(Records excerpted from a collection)
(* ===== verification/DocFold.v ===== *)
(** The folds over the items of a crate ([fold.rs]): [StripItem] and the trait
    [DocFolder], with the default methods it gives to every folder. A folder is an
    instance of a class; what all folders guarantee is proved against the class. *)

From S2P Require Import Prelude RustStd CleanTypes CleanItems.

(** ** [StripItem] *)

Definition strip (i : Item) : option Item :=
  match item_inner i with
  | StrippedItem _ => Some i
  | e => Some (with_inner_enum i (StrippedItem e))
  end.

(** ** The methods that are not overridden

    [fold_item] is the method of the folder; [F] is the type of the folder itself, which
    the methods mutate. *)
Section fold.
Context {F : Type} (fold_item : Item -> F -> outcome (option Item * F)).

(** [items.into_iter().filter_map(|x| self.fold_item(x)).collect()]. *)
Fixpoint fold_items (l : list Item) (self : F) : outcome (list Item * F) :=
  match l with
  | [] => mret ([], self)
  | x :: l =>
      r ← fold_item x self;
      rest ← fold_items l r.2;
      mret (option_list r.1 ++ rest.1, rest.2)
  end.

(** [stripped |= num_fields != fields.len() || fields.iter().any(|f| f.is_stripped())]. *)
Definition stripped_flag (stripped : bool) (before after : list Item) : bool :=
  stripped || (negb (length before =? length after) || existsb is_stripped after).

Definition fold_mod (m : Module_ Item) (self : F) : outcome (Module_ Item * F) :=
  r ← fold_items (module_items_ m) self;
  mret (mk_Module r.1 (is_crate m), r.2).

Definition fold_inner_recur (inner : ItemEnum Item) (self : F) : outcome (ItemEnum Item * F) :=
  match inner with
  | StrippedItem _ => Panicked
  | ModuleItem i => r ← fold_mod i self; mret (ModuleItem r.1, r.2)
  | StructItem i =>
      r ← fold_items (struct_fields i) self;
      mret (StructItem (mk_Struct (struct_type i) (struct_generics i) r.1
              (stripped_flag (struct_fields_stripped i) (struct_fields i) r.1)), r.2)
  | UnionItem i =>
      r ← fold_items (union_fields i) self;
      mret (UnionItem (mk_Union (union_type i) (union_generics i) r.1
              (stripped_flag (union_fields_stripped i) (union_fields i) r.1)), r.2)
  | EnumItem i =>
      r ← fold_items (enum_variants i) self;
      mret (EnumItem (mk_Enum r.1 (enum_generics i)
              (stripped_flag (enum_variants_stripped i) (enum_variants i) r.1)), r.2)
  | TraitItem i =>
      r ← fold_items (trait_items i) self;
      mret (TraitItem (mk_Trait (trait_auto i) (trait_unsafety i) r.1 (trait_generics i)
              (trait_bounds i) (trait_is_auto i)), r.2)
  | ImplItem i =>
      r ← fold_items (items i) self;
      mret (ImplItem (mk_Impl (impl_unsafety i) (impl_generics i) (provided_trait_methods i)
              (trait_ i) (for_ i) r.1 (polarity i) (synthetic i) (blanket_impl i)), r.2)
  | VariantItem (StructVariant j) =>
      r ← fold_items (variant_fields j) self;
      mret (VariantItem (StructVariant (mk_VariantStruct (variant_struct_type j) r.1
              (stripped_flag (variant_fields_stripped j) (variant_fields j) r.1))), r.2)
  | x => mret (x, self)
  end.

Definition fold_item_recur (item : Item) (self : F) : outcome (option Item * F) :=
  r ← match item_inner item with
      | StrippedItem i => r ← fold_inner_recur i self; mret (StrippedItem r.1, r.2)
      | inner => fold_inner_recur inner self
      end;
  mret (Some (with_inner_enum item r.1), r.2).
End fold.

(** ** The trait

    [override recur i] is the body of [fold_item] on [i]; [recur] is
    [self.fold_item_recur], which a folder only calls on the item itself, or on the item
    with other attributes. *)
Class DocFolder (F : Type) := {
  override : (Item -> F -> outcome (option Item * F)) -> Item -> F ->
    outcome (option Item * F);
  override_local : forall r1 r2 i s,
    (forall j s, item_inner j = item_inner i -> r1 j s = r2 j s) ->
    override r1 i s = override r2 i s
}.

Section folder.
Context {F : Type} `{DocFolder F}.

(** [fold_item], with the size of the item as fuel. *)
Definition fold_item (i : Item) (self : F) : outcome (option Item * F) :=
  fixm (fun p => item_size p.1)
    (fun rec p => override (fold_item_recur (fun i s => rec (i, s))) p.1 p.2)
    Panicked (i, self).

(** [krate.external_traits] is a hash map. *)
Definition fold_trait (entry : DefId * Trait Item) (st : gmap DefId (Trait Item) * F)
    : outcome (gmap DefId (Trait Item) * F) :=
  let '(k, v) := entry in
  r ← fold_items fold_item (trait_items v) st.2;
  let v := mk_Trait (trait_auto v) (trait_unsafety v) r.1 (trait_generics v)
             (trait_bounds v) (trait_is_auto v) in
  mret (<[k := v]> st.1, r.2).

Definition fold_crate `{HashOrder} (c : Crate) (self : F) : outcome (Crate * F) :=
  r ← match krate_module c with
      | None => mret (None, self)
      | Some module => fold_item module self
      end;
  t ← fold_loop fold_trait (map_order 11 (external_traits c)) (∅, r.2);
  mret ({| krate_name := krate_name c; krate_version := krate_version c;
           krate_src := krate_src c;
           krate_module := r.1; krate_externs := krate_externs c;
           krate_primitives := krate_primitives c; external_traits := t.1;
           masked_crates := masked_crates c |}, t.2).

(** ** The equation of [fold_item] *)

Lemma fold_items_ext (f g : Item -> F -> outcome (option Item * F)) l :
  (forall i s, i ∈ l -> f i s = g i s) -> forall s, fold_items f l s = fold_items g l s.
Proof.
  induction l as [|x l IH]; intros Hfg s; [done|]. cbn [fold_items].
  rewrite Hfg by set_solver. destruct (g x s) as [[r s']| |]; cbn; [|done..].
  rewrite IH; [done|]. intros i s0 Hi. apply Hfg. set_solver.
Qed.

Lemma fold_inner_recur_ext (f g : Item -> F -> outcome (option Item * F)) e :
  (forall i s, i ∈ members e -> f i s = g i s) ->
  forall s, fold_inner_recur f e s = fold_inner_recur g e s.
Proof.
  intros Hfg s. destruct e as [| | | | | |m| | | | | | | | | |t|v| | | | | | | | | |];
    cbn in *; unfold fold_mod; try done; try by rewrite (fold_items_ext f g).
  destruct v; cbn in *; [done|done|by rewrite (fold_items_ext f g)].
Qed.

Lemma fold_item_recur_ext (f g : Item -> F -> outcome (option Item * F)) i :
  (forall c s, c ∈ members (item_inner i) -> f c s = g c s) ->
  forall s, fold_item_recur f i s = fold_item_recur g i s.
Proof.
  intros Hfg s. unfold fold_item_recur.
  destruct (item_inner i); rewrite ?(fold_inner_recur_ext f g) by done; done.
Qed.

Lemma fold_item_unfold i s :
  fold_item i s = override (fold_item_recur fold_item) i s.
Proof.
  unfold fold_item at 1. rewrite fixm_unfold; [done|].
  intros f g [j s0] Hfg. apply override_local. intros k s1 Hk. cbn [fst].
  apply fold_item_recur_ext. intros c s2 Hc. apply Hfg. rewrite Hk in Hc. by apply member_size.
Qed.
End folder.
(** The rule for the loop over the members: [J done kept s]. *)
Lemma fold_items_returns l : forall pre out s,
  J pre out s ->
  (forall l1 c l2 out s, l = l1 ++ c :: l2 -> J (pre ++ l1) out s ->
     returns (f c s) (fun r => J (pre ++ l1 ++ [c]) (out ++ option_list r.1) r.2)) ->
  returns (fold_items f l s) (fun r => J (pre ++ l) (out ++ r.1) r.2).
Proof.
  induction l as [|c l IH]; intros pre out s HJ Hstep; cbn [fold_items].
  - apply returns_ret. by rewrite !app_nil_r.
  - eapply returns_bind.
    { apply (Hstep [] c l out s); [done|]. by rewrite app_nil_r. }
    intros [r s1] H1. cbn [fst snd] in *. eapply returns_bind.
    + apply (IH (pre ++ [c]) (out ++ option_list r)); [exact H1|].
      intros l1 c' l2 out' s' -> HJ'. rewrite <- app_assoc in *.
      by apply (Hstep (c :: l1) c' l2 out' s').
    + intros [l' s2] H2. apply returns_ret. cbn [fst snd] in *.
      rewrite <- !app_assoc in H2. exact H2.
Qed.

### Exercise brief
The lines from the beginning of the records through the line containing "instance of a" should be reproduced exactly. Include nothing else.

### Result
(* ===== verification/DocFold.v ===== *)
(** The folds over the items of a crate ([fold.rs]): [StripItem] and the trait
    [DocFolder], with the default methods it gives to every folder. A folder is an
    instance of a class; what all folders guarantee is proved against the class. *)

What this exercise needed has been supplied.